PROVIDED RECORDS =>
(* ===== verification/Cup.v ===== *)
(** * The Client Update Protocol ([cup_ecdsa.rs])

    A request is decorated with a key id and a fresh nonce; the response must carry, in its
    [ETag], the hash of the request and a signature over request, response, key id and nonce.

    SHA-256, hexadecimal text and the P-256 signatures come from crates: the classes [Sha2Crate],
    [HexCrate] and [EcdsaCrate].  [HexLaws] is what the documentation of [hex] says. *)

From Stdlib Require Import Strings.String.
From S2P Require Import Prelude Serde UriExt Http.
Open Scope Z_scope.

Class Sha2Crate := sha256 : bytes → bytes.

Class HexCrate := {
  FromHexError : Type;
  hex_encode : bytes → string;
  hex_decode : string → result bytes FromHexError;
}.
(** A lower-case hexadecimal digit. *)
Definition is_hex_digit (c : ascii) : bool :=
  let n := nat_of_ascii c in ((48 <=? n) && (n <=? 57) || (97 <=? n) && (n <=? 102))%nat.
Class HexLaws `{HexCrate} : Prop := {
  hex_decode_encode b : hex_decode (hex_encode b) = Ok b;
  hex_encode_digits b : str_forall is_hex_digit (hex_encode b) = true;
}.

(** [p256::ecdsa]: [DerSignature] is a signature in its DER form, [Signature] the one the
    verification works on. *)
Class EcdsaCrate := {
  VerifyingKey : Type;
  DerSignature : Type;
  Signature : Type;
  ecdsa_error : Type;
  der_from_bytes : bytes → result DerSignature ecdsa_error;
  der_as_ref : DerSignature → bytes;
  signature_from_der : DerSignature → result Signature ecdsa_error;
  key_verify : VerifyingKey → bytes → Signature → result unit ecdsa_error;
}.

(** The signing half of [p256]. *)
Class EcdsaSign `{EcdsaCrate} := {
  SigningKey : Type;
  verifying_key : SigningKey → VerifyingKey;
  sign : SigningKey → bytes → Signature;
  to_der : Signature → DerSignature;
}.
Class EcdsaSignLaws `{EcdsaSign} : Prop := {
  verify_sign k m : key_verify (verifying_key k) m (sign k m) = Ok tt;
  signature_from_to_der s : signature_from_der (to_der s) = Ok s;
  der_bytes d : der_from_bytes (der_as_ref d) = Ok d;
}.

* * *

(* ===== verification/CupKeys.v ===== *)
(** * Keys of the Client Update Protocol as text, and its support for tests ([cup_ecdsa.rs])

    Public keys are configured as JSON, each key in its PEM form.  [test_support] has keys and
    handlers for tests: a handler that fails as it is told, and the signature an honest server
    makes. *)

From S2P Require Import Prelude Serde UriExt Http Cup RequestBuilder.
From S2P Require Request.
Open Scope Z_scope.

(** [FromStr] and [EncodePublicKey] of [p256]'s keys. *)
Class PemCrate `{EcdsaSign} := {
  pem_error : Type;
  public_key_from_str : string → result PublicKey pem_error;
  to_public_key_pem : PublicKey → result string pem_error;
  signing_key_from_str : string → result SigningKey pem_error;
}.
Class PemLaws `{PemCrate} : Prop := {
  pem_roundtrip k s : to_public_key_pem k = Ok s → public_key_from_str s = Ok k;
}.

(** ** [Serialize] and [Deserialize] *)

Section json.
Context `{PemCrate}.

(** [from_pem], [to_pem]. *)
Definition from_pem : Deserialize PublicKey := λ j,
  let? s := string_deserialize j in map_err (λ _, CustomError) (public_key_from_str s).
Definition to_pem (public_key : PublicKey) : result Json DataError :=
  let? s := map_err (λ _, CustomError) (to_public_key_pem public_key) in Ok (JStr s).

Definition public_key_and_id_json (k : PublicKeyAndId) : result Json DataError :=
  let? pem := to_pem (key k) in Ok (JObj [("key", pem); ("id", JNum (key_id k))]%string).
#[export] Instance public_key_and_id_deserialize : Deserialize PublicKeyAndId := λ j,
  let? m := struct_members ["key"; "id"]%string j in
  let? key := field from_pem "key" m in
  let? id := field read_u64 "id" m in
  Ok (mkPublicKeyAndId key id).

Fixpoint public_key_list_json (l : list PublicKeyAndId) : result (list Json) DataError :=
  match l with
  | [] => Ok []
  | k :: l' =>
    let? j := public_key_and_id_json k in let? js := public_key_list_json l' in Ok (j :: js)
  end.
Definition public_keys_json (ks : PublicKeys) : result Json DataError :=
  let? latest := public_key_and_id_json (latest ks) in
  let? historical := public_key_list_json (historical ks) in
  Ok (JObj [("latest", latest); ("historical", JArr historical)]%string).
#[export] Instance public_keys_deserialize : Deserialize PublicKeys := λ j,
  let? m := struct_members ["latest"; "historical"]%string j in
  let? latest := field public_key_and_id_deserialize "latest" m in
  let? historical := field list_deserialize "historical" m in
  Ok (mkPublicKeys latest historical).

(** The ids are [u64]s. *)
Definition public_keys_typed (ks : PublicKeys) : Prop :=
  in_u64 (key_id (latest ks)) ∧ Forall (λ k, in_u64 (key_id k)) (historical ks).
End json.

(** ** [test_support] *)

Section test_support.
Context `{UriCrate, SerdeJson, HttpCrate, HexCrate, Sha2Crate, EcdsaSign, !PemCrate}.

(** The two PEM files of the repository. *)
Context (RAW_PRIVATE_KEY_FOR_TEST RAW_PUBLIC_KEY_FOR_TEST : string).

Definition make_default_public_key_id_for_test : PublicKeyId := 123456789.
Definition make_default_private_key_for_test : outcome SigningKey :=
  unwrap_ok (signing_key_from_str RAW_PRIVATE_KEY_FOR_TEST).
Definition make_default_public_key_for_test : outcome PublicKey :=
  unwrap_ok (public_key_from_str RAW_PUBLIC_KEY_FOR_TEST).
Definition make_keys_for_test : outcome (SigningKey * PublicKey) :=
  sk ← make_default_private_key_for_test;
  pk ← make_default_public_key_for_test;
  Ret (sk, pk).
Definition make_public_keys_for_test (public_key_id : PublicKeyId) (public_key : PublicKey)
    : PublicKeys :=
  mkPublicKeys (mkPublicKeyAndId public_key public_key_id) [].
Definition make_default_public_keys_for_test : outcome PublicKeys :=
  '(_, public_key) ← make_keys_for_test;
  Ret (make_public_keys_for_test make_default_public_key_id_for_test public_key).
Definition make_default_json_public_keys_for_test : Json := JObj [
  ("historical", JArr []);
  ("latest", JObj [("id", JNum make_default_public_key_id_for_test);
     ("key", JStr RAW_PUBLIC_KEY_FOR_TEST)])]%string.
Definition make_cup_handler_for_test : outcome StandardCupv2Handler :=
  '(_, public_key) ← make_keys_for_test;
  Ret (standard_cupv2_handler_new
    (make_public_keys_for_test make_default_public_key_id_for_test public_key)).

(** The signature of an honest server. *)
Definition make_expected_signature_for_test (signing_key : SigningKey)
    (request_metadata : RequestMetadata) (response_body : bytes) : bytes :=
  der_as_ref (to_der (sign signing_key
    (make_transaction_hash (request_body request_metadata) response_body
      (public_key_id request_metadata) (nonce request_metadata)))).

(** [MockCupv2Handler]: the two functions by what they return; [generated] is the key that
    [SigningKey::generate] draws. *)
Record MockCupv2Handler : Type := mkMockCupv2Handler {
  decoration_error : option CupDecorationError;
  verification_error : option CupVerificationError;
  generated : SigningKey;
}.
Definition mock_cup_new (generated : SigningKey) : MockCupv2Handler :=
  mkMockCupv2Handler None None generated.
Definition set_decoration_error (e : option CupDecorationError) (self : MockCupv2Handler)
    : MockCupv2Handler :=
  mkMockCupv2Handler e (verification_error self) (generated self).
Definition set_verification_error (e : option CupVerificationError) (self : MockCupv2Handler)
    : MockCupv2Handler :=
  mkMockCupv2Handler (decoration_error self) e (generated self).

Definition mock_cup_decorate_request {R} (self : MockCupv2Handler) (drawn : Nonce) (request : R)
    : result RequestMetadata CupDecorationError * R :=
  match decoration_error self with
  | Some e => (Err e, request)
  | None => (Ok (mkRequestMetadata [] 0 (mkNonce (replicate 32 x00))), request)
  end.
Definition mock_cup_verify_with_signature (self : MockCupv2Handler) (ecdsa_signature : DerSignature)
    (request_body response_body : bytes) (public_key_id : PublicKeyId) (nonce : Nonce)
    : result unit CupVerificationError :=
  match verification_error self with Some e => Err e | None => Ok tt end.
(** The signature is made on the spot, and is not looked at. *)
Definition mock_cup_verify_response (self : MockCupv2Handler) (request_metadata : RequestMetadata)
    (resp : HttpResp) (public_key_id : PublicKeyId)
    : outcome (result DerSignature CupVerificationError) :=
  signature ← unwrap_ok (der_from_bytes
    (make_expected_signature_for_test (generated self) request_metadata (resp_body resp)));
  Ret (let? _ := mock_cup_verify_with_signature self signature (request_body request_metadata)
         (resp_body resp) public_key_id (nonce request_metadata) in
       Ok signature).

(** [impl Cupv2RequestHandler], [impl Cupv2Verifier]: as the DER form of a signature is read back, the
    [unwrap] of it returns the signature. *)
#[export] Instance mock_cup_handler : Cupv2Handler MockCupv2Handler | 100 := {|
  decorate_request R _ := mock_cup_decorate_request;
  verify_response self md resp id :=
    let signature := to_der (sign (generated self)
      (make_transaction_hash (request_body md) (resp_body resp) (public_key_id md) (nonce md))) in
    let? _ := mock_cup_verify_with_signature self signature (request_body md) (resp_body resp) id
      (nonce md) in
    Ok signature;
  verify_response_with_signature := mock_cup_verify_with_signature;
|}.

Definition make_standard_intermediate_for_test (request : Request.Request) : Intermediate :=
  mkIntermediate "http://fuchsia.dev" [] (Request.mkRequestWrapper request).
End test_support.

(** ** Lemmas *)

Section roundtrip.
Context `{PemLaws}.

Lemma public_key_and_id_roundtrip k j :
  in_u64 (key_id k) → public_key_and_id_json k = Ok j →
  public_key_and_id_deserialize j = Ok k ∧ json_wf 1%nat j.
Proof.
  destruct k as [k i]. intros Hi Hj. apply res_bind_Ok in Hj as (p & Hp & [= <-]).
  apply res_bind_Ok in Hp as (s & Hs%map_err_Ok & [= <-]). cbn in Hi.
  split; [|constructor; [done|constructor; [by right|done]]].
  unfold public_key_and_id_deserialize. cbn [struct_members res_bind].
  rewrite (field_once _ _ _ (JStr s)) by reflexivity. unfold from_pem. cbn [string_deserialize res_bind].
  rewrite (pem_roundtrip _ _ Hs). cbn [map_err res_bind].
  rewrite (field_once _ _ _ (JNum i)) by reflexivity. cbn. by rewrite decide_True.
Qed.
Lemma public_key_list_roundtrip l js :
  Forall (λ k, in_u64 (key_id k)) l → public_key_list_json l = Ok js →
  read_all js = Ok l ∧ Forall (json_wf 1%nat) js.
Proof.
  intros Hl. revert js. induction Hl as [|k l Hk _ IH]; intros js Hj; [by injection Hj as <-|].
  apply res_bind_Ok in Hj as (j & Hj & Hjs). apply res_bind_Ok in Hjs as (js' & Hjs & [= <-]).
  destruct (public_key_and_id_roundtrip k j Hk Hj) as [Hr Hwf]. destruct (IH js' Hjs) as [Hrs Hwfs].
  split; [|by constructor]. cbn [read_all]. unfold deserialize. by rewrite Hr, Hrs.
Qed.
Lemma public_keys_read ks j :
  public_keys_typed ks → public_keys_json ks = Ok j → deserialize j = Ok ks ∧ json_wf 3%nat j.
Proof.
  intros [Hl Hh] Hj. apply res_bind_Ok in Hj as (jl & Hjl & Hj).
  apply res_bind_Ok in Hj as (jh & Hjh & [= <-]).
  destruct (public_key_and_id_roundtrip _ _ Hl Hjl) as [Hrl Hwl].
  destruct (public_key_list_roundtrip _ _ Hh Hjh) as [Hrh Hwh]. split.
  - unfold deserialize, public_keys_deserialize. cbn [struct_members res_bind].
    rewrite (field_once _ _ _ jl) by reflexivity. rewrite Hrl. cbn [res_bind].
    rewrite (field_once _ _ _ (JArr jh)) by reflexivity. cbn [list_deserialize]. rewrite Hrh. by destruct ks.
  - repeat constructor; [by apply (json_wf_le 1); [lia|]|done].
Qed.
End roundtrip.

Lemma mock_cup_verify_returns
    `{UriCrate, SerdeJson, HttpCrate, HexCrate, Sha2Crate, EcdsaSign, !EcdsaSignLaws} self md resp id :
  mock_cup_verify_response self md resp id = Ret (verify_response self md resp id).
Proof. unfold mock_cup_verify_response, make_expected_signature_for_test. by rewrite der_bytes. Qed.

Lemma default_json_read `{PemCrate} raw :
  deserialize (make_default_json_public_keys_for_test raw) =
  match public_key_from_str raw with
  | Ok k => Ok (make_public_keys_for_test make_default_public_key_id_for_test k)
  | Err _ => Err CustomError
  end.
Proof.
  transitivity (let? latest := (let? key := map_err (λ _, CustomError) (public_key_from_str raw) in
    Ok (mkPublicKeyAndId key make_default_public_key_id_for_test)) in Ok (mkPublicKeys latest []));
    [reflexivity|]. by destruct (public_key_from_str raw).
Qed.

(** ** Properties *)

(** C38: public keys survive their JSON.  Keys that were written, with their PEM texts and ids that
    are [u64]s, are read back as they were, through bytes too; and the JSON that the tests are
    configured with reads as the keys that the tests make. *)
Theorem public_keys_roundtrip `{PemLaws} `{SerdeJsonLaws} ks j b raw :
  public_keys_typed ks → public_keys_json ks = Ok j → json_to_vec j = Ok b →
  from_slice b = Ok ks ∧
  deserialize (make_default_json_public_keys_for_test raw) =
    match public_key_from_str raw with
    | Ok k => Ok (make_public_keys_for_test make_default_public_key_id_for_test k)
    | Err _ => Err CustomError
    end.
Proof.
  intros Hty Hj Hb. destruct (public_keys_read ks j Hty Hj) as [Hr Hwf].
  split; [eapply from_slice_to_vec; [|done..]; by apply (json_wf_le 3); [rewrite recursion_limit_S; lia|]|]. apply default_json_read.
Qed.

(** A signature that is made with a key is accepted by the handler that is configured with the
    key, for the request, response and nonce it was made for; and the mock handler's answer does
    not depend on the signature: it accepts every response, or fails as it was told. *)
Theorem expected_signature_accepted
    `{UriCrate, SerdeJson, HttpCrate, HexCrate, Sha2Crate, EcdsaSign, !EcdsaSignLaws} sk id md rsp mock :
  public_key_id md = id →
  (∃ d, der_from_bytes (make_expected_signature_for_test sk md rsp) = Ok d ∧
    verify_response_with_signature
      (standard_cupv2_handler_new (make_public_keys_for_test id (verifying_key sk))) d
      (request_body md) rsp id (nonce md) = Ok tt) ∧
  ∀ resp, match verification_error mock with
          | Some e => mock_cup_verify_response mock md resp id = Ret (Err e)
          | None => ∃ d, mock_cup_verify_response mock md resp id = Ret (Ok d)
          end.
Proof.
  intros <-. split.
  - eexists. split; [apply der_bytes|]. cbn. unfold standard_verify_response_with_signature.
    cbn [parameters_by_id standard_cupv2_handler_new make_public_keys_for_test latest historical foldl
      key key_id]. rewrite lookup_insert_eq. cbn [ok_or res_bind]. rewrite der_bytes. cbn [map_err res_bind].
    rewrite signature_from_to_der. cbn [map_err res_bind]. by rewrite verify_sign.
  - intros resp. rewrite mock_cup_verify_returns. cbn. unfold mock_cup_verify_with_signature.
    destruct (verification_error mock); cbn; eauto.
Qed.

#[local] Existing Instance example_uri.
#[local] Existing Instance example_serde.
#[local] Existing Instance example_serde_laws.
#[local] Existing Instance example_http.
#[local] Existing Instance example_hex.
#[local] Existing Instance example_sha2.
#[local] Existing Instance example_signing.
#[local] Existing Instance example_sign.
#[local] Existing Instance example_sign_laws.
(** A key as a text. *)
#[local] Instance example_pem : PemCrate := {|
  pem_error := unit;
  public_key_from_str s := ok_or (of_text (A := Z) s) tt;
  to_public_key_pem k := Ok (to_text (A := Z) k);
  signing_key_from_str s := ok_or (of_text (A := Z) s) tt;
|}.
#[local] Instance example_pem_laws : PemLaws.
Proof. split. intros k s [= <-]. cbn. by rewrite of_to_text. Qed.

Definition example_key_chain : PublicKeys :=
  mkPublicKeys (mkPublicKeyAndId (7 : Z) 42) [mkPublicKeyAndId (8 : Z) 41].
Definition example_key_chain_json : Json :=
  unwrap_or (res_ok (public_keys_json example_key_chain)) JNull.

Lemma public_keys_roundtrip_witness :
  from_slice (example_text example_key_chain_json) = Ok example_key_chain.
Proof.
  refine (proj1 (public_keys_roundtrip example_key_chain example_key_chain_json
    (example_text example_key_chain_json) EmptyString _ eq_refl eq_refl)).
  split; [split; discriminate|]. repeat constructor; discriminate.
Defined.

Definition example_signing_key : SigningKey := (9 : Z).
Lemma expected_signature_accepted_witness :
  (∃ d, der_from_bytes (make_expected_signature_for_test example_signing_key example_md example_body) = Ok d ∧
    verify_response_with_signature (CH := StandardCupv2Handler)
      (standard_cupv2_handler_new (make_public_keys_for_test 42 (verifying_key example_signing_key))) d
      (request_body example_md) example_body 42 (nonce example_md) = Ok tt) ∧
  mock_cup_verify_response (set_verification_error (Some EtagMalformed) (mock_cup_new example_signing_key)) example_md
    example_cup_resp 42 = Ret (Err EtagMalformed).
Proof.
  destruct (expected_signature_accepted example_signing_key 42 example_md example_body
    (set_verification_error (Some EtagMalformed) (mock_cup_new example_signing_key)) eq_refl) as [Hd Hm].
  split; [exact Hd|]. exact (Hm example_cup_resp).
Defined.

...

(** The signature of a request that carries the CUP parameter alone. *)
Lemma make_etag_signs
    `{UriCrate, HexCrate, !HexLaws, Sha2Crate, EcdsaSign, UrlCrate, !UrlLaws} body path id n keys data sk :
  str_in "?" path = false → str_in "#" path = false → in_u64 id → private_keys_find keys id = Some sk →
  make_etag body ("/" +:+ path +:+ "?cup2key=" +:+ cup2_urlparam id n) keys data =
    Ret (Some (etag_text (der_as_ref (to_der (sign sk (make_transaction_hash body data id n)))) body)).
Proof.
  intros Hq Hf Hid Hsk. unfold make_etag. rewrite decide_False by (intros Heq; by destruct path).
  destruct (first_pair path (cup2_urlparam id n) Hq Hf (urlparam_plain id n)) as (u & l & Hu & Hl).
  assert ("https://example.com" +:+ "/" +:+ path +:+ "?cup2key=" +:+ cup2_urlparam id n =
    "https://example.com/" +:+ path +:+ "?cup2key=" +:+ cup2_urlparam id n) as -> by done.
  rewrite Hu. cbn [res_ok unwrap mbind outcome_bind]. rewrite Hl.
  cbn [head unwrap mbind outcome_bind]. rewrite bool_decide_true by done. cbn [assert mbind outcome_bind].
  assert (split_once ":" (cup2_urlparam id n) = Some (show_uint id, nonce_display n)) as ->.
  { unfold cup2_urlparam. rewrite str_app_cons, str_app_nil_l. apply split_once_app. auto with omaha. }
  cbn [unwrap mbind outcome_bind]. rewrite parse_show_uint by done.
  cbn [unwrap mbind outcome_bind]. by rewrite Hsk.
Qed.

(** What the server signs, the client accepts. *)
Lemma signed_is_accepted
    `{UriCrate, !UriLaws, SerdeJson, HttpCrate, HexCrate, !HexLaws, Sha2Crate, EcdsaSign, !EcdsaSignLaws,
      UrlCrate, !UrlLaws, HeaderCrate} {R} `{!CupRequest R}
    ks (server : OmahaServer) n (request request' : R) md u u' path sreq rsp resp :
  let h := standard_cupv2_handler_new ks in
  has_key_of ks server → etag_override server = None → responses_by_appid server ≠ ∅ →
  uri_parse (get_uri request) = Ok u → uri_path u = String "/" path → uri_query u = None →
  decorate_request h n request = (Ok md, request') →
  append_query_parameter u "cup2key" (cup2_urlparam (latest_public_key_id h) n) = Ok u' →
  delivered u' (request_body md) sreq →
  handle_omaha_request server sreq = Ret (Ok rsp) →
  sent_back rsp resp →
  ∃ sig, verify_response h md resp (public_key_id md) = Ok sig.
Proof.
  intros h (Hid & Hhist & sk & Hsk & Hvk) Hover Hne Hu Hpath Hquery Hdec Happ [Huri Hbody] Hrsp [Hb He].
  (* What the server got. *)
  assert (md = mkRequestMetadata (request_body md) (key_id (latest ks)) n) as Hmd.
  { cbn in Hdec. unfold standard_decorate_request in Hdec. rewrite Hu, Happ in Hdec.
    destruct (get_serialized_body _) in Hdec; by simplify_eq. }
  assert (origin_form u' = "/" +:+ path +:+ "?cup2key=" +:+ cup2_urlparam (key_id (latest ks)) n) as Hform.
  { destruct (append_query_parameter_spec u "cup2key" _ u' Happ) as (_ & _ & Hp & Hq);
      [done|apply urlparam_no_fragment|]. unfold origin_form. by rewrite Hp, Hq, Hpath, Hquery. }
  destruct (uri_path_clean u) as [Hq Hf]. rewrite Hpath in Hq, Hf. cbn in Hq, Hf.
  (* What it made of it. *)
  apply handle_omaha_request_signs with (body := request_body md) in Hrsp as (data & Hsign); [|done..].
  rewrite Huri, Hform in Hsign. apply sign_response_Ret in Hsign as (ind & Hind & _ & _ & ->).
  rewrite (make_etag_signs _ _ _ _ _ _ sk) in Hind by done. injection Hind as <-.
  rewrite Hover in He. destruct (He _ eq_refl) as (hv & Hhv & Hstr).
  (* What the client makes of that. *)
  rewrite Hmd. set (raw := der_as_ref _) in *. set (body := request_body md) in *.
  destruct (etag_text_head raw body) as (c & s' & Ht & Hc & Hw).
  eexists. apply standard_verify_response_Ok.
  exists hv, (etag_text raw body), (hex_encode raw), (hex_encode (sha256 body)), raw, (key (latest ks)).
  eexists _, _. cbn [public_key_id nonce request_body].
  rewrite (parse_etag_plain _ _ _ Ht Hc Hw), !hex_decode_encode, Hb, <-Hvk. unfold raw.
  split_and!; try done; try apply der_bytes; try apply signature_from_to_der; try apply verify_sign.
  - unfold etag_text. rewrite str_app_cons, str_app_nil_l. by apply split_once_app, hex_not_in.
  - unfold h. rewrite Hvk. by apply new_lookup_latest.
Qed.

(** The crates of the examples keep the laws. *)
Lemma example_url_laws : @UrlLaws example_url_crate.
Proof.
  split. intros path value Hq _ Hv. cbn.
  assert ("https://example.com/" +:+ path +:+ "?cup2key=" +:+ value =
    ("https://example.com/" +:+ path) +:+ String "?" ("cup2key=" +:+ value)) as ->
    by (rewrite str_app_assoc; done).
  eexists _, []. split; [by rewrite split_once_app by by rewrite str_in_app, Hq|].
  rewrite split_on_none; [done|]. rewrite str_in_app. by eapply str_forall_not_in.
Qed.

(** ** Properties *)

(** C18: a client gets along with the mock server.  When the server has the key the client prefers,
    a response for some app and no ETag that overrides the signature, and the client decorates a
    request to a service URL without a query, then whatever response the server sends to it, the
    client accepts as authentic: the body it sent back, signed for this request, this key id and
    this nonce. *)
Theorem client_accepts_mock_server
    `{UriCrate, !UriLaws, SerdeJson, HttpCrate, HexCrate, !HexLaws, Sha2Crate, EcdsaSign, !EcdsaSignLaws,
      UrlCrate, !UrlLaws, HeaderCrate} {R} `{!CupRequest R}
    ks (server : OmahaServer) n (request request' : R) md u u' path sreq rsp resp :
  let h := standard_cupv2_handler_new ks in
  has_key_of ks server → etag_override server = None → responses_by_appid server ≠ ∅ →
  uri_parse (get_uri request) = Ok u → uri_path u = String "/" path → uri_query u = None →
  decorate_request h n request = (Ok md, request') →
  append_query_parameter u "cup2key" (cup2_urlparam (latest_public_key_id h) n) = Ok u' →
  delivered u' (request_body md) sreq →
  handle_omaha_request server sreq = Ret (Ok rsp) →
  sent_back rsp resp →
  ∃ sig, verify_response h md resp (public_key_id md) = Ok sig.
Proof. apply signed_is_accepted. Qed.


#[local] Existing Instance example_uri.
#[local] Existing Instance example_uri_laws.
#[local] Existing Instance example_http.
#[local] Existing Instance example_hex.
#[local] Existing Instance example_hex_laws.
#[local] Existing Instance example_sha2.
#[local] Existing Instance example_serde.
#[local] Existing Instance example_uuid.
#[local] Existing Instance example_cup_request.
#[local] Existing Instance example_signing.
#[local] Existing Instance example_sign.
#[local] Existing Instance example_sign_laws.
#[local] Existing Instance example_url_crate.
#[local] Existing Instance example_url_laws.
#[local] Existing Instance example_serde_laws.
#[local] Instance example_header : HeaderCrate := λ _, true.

PROBLEM =>
In the data above, retype exactly and only the lines between the one holding "(* ===== verification/Cup.v ===== *)" and the one holding "signature_from_to_der s : signature_from_der", inclusive.

REPLY TO THE TASK =>
(* ===== verification/Cup.v ===== *)
(** * The Client Update Protocol ([cup_ecdsa.rs])

    A request is decorated with a key id and a fresh nonce; the response must carry, in its
    [ETag], the hash of the request and a signature over request, response, key id and nonce.

    SHA-256, hexadecimal text and the P-256 signatures come from crates: the classes [Sha2Crate],
    [HexCrate] and [EcdsaCrate].  [HexLaws] is what the documentation of [hex] says. *)

From Stdlib Require Import Strings.String.
From S2P Require Import Prelude Serde UriExt Http.
Open Scope Z_scope.

Class Sha2Crate := sha256 : bytes → bytes.

Class HexCrate := {
  FromHexError : Type;
  hex_encode : bytes → string;
  hex_decode : string → result bytes FromHexError;
}.
(** A lower-case hexadecimal digit. *)
Definition is_hex_digit (c : ascii) : bool :=
  let n := nat_of_ascii c in ((48 <=? n) && (n <=? 57) || (97 <=? n) && (n <=? 102))%nat.
Class HexLaws `{HexCrate} : Prop := {
  hex_decode_encode b : hex_decode (hex_encode b) = Ok b;
  hex_encode_digits b : str_forall is_hex_digit (hex_encode b) = true;
}.

(** [p256::ecdsa]: [DerSignature] is a signature in its DER form, [Signature] the one the
    verification works on. *)
Class EcdsaCrate := {
  VerifyingKey : Type;
  DerSignature : Type;
  Signature : Type;
  ecdsa_error : Type;
  der_from_bytes : bytes → result DerSignature ecdsa_error;
  der_as_ref : DerSignature → bytes;
  signature_from_der : DerSignature → result Signature ecdsa_error;
  key_verify : VerifyingKey → bytes → Signature → result unit ecdsa_error;
}.

(** The signing half of [p256]. *)
Class EcdsaSign `{EcdsaCrate} := {
  SigningKey : Type;
  verifying_key : SigningKey → VerifyingKey;
  sign : SigningKey → bytes → Signature;
  to_der : Signature → DerSignature;
}.
Class EcdsaSignLaws `{EcdsaSign} : Prop := {
  verify_sign k m : key_verify (verifying_key k) m (sign k m) = Ok tt;
  signature_from_to_der s : signature_from_der (to_der s) = Ok s;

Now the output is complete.